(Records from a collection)
Definition ch_do (s : ChannelSys) (op : ChanOp) : option (ChannelSys * option ChResult) :=
  match op with
  | ChWrite side owner msg => let '(s, r) := ch_Write side owner msg s in Some (s, Some r)
  | ChRead side owner max_size max_handles may_discard =>
      let '(c, st, m, _) := ch_Read owner max_size max_handles may_discard (sel side (sys_pair s)) in
      Some (sys_upd side (fun _ => c) s, Some (st, m))
  | ChCall t side owner msg => ch_Call t side owner msg s
  | ChFinish t interrupted => '(s, r) ← ch_Finish t interrupted s; Some (s, Some r)
  | ChThreadExit t => Some (ch_ThreadExit t s, Some (ZX_OK, None))
  | ChSetOwner side koid => Some (sys_upd side (set_owner koid) s, Some (ZX_OK, None))
  | ChSignal side c m =>
      let '(p, st) := peered_user_signal_self side c m (sys_pair s) in
      Some (set_pair p s, Some (st, None))
  | ChSignalPeer side c m =>
      let '(p, st) := peered_user_signal_peer side c m (sys_pair s) in
      Some (set_pair p s, Some (st, None))
  | ChClose side => Some (set_pair (peered_on_zero_handles side (sys_pair s)) s, Some (ZX_OK, None))
  end.

(** One step: the operation and the calls on waiters it made. *)
Definition ch_step (s : ChannelSys) (op : ChanOp)
    : option (ChannelSys * option ChResult * list WaiterCall) :=
  '(s, r) ← ch_do s op; let '(s, calls) := flush s in Some (s, r, calls).

Definition sys_new (p : Pair ChannelDispatcher) : ChannelSys := mkSys p ∅ [].

(** ** Invariant *)

Definition ch_bit (i : Z) (c : ChannelDispatcher) : bool := Z.testbit (signals_ (ch_base c)) i.

(** A waiter that has been neither answered nor canceled. *)
Definition waiting (side : bool) (w : MessageWaiter) : Prop :=
  channel_ w = Some side /\ status_ w = ZX_ERR_TIMED_OUT.

(** The list of an endpoint, given the waiters [W] of the threads: exactly the threads
    that wait on the endpoint, with distinct kernel-generated identifiers; a disconnected
    endpoint has none. *)
Record waiters_ok (W : Z -> MessageWaiter) (side linked : bool) (l : list Z) : Prop := {
  wo_in : forall t, t ∈ l <-> waiting side (W t);
  wo_nodup : NoDup l;
  wo_txids : NoDup (map (fun t => w_txid_ (W t)) l);
  wo_range : forall t, t ∈ l -> 2 ^ 31 <= w_txid_ (W t) < 2 ^ 32;
  wo_unlinked : linked = false -> l = [];
}.

(** The link, the signals and the counters of an endpoint. *)
Record end_ok (linked : bool) (c : ChannelDispatcher) : Prop := {
  eo_peer : ch_peer_ c = linked;
  eo_readable : ch_bit 0 c = negb (zlen (messages_ c) =? 0);
  eo_writable : linked = true -> ch_bit 1 c = true /\ ch_bit 2 c = false;
  eo_closed : ch_bit 2 c = true -> ch_bit 1 c = false;
  eo_max : zlen (messages_ c) <= max_message_count_ c;
  eo_txid : 0 <= txid_ c < 2 ^ 32;
}.

Definition side_ok (W : Z -> MessageWaiter) (side linked : bool) (c : ChannelDispatcher) : Prop :=
  waiters_ok W side linked (waiters_ c) /\ end_ok linked c /\ calls_ c = [].

(** A thread: idle, waiting with nothing received, or answered: with a message that has
    its identifier, or without one when an endpoint was closed. *)
Definition thread_ok (w : MessageWaiter) : Prop :=
  match channel_ w with
  | None => msg_ w = None
  | Some _ =>
      match status_ w with
      | ZX_ERR_TIMED_OUT => msg_ w = None /\ event_ w = None
      | ZX_OK => event_ w = Some ZX_OK /\ exists m, msg_ w = Some m /\ get_txid m = w_txid_ w
      | ZX_ERR_CANCELED => event_ w = Some ZX_ERR_CANCELED /\ msg_ w = None
      | ZX_ERR_PEER_CLOSED => event_ w = Some ZX_ERR_PEER_CLOSED /\ msg_ w = None
      | _ => False
      end
  end.

Record chan_inv (s : ChannelSys) (linked : bool) : Prop := {
  ci_side : forall side, side_ok (waiter s) side linked (sel side (sys_pair s));
  ci_thread : forall t, thread_ok (waiter s t);
}.

(** ** The waiter map *)

Lemma waiter_set_waiter t w s u : waiter (set_waiter t w s) u = if u =? t then w else waiter s u.
Proof.
  unfold waiter, set_waiter. cbn. destruct (Z.eqb_spec u t) as [->|].
  - by rewrite lookup_insert_eq.
  - by rewrite lookup_insert_ne.
Qed.

Lemma waiter_upd side f s u : waiter (sys_upd side f s) u = waiter s u.
Proof. done. Qed.

Definition call_thread (c : WaiterCall) : Z := match c with WDeliver t _ | WCancel t _ => t end.
Definition call_run (c : WaiterCall) (w : MessageWaiter) : MessageWaiter :=
  match c with WDeliver _ m => Deliver m w | WCancel _ st => waiter_Cancel st w end.

Lemma apply_call_waiter s c u :
  waiter (apply_call s c) u = if u =? call_thread c then call_run c (waiter s (call_thread c)) else waiter s u.
Proof. destruct c; apply waiter_set_waiter. Qed.

Lemma apply_calls_pair calls s : sys_pair (fold_left apply_call calls s) = sys_pair s.
Proof. revert s. induction calls as [|c calls IH]; intros s; [done|]. cbn. rewrite IH. by destruct c. Qed.

Lemma apply_calls_other calls s u :
  u ∉ map call_thread calls -> waiter (fold_left apply_call calls s) u = waiter s u.
Proof.
  revert s. induction calls as [|c calls IH]; intros s; [done|]. cbn. intros [Hne Hni]%not_elem_of_cons.
  rewrite IH, apply_call_waiter by done. by destruct (Z.eqb_spec u (call_thread c)).
Qed.

Lemma apply_calls_in calls s c :
  NoDup (map call_thread calls) -> c ∈ calls ->
  waiter (fold_left apply_call calls s) (call_thread c) = call_run c (waiter s (call_thread c)).
Proof.
  revert s. induction calls as [|c' calls IH]; intros s; [by rewrite elem_of_nil|]. cbn.
  intros [Hni Hnd]%NoDup_cons [->|Hin]%elem_of_cons.
  - rewrite apply_calls_other, apply_call_waiter by done. by rewrite Z.eqb_refl.
  - rewrite IH, apply_call_waiter by done. destruct (Z.eqb_spec (call_thread c) (call_thread c')) as [E|]; [|done].
    destruct Hni. rewrite <-E. apply list_elem_of_fmap. eauto.
Qed.

Lemma apply_calls_ext calls s s' u :
  (forall t, waiter s t = waiter s' t) ->
  waiter (fold_left apply_call calls s) u = waiter (fold_left apply_call calls s') u.
Proof.
  revert s s'. induction calls as [|c calls IH]; intros s s' Hw; [done|]. cbn. apply IH.
  intros t. by rewrite !apply_call_waiter, !Hw.
Qed.

Lemma flush_sel s side :
  sel side (sys_pair (fst (flush s))) =
  ch_set_waiters (waiters_ (sel side (sys_pair s))) [] (sel side (sys_pair s)).
Proof. unfold flush. cbn. rewrite apply_calls_pair. by destruct side. Qed.

Lemma flush_waiter s u :
  waiter (fst (flush s)) u =
  waiter (fold_left apply_call (calls_ (ep_left (sys_pair s)) ++ calls_ (ep_right (sys_pair s))) s) u.
Proof. done. Qed.

Lemma clear_calls c : calls_ c = [] -> ch_set_waiters (waiters_ c) [] c = c.
Proof. destruct c. cbn. by intros ->. Qed.

(** Nothing to apply. *)
Lemma flush_quiet s :
  (forall side, calls_ (sel side (sys_pair s)) = []) ->
  flush s = (s, []).
Proof.
  intros H. pose proof (H false) as Hl. pose proof (H true) as Hr. cbn in Hl, Hr.
  unfold flush. rewrite Hl, Hr. cbn. rewrite !clear_calls by done. by destruct s as [[] ? ?].
Qed.

(** ** Erasing waiters *)

Lemma erase_waiter_spec t l :
  NoDup l ->
  match erase_waiter t l with
  | Some l' => t ∈ l /\ NoDup l' /\ forall u, u ∈ l' <-> u ∈ l /\ u <> t
  | None => t ∉ l
  end.
Proof.
  induction l as [|x l IH]; cbn; [intros _; apply not_elem_of_nil|]. intros [Hx Hnd]%NoDup_cons.
  specialize (IH Hnd). destruct (Z.eqb_spec x t) as [->|Hne].
  - split_and!; [by left|done|]. intros u. rewrite elem_of_cons. split; [|naive_solver].
    intros Hu. split; [by right|]. by intros ->.
  - destruct (erase_waiter t l) as [l'|]; cbn.
    + destruct IH as (Hin & Hnd' & Hiff). split_and!; [by right| |].
      * apply NoDup_cons. split; [|done]. rewrite Hiff. tauto.
      * intros u. rewrite !elem_of_cons, Hiff. naive_solver.
    + rewrite not_elem_of_cons. naive_solver.
Qed.

Lemma erase_waiter_sublist t l l' : erase_waiter t l = Some l' -> sublist l' l.
Proof.
  revert l'. induction l as [|x l IH]; cbn; intros l'; [done|]. destruct (x =? t).
  - intros [= <-]. by apply sublist_cons.
  - destruct (erase_waiter t l); [|done]. intros [= <-]. by apply sublist_skip, IH.
Qed.

(** ** Preservation, waiters *)

Section Waiters.
  Context (W W' : Z -> MessageWaiter) (side linked : bool).

Lemma wo_frame l :
  waiters_ok W side linked l -> (forall t, waiting side (W' t) <-> waiting side (W t)) ->
  (forall t, t ∈ l -> w_txid_ (W' t) = w_txid_ (W t)) -> waiters_ok W' side linked l.
Proof.
  intros [Hin Hnd Htx Hr Hu] Hw Ht. constructor; try done.
  - intros t. by rewrite Hw.
  - rewrite (map_ext_in _ (fun t => w_txid_ (W t))); [done|]. intros t Hi. apply Ht. by apply list_elem_of_In.
  - intros t Hi. rewrite Ht by done. auto.
Qed.

(** Only thread [t] changes, and it does not wait here, before or after. *)
Lemma wo_other t l :
  waiters_ok W side linked l -> (forall u, u <> t -> W' u = W u) ->
  ~ waiting side (W t) -> ~ waiting side (W' t) -> waiters_ok W' side linked l.
Proof.
  intros Hl Hu H1 H2. apply wo_frame; [done| |].
  - intros u. destruct (decide (u = t)) as [->|]; [tauto|]. by rewrite Hu.
  - intros u Hi%(wo_in _ _ _ _ Hl). rewrite Hu; [done|]. by intros ->.
Qed.

(** Thread [t] leaves the list. *)
Lemma wo_erase t l l' :
  waiters_ok W side linked l -> erase_waiter t l = Some l' -> (forall u, u <> t -> W' u = W u) ->
  ~ waiting side (W' t) -> waiters_ok W' side linked l'.
Proof.
  intros Hl He Hu Ht. pose proof (erase_waiter_spec t l (wo_nodup _ _ _ _ Hl)) as Hs. rewrite He in Hs.
  destruct Hs as (_ & Hnd & Hiff). pose proof (erase_waiter_sublist _ _ _ He) as Hsub.
  constructor; [|done| | |].
  - intros u. rewrite Hiff, (wo_in _ _ _ _ Hl). destruct (decide (u = t)) as [->|]; [tauto|].
    rewrite Hu by done. tauto.
  - rewrite (map_ext_in _ (fun t => w_txid_ (W t))).
    + eapply sublist_NoDup; [apply (wo_txids _ _ _ _ Hl)|]. by apply (fmap_sublist _ l' l).
    + intros u Hi. rewrite Hu; [done|]. apply list_elem_of_In, Hiff in Hi. tauto.
  - intros u Hi. pose proof Hi as [Hi' Hne]%Hiff. rewrite Hu by done. by apply Hl.
  - intros E. rewrite (wo_unlinked _ _ _ _ Hl E) in He. done.
Qed.

(** Thread [t] joins the list. *)
Lemma wo_push t l :
  waiters_ok W side true l -> ~ waiting side (W t) -> (forall u, u <> t -> W' u = W u) ->
  waiting side (W' t) -> 2 ^ 31 <= w_txid_ (W' t) < 2 ^ 32 ->
  w_txid_ (W' t) ∉ map (fun u => w_txid_ (W u)) l -> waiters_ok W' side true (l ++ [t]).
Proof.
  intros Hl Hnot Hu Ht Hr Hni. assert (t ∉ l) as Htl by (by rewrite (wo_in _ _ _ _ Hl)).
  assert (forall u, u ∈ l -> W' u = W u) as Hul by (intros u Hi; apply Hu; by intros ->).
  constructor; [| | | |done].
  - intros u. rewrite elem_of_app, list_elem_of_singleton, (wo_in _ _ _ _ Hl).
    destruct (decide (u = t)) as [->|]; [tauto|]. rewrite Hu by done. tauto.
  - apply NoDup_app. split_and!; [apply Hl|set_solver|apply NoDup_singleton].
  - rewrite map_app. cbn. rewrite (map_ext_in _ (fun t => w_txid_ (W t)) l).
    + apply NoDup_app. split_and!; [apply Hl| |apply NoDup_singleton]. set_solver.
    + intros u Hi. rewrite Hul; [done|]. by apply list_elem_of_In.
  - intros u [Hi| ->%list_elem_of_singleton]%elem_of_app; [|done]. rewrite Hul by done. by apply Hl.
Qed.

Lemma wo_none : (forall t, ~ waiting side (W' t)) -> waiters_ok W' side linked [].
Proof.
  intros H. constructor; try done; try apply NoDup_nil_2.
  - intros t. split; [by rewrite elem_of_nil|]. by intros ?%H.
  - intros t. by rewrite elem_of_nil.
Qed.
End Waiters.

(** ** Transaction identifiers *)

Lemma lor_high x : 0 <= x < 2 ^ 32 -> Z.lor x 0x80000000 = 2 ^ 31 + x mod 2 ^ 31.
Proof.
  intros Hx. change 0x80000000 with (2 ^ 31).
  rewrite (Z.div_mod (Z.lor x (2 ^ 31)) (2 ^ 31)) by done.
  rewrite <-Z.shiftr_div_pow2, Z.shiftr_lor, !Z.shiftr_div_pow2 by done.
  rewrite <-(Z.land_ones (Z.lor _ _) 31), Z.land_lor_distr_l, Z.land_ones by done.
  change (Z.land (2 ^ 31) (Z.ones 31)) with 0. rewrite Z.lor_0_r, Z.div_same by done.
  assert (x / 2 ^ 31 = 0 \/ x / 2 ^ 31 = 1) as [-> | ->]; [|done..].
  pose proof (Z.div_pos x (2 ^ 31) ltac:(lia) ltac:(lia)).
  pose proof (Z.div_lt_upper_bound x (2 ^ 31) 2 ltac:(lia) ltac:(lia)). lia.
Qed.

Definition nth_txid (counter : Z) (i : nat) : Z := 2 ^ 31 + (counter + 1 + Z.of_nat i) mod 2 ^ 31.

Lemma nth_txid_range counter i : 2 ^ 31 <= nth_txid counter i < 2 ^ 32.
Proof. unfold nth_txid. pose proof (Z.mod_pos_bound (counter + 1 + Z.of_nat i) (2 ^ 31)). lia. Qed.

Lemma txid_next counter i : nth_txid (wrap32 (counter + 1)) i = nth_txid counter (S i).
Proof.
  unfold nth_txid. f_equal. transitivity ((counter + 1 + (1 + Z.of_nat i)) mod 2 ^ 31); [|f_equal; lia].
  rewrite <-(Z.add_assoc (wrap32 _)). apply mod_eq_add, wrap_mod_pow2. lia.
Qed.

Lemma alloc_txid_next counter : Z.lor (wrap32 (counter + 1)) 0x80000000 = nth_txid counter 0.
Proof.
  rewrite lor_high by (apply (wrap_range 32); lia). rewrite wrap_mod_pow2 by lia.
  unfold nth_txid. do 2 f_equal. lia.
Qed.

(** When the loop gives up, every identifier it has tried is in use. *)
Lemma alloc_txid_none fuel used counter :
  alloc_txid fuel used counter = None -> forall i, (i < fuel)%nat -> nth_txid counter i ∈ used.
Proof.
  revert counter. induction fuel as [|fuel IH]; intros counter; [lia|]. cbn [alloc_txid].
  destruct (existsb _ used) eqn:E; [|done]. intros Hn [|i] Hi.
  - apply existsb_exists in E as (x & Hx & Ex%Z.eqb_eq). rewrite <-alloc_txid_next, <-Ex.
    by apply list_elem_of_In.
  - rewrite <-txid_next. apply IH; [done|lia].
Qed.

Lemma alloc_txid_some fuel used counter c' txid :
  alloc_txid fuel used counter = Some (c', txid) ->
  (txid ∉ used) /\ 2 ^ 31 <= txid < 2 ^ 32 /\ 0 <= c' < 2 ^ 32.
Proof.
  revert counter. induction fuel as [|fuel IH]; intros counter; [done|]. cbn [alloc_txid].
  destruct (existsb _ used) eqn:E; [apply IH|]. intros [= <- <-]. split; [|split].
  - intros Hx. apply not_true_iff_false in E. apply E, existsb_exists.
    eexists. split; [by apply list_elem_of_In|apply Z.eqb_refl].
  - rewrite alloc_txid_next. apply nth_txid_range.
  - apply (wrap_range 32). lia.
Qed.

== EXERCISE ==
For every line above that has "match" in it, copy the line.

== RESPONSE TO THIS TASK ==
  match op with
  match channel_ w with
      match status_ w with
Definition call_thread (c : WaiterCall) : Z := match c with WDeliver t _ | WCancel t _ => t end.
  match c with WDeliver _ m => Deliver m w | WCancel _ st => waiter_Cancel st w end.
  match erase_waiter t l with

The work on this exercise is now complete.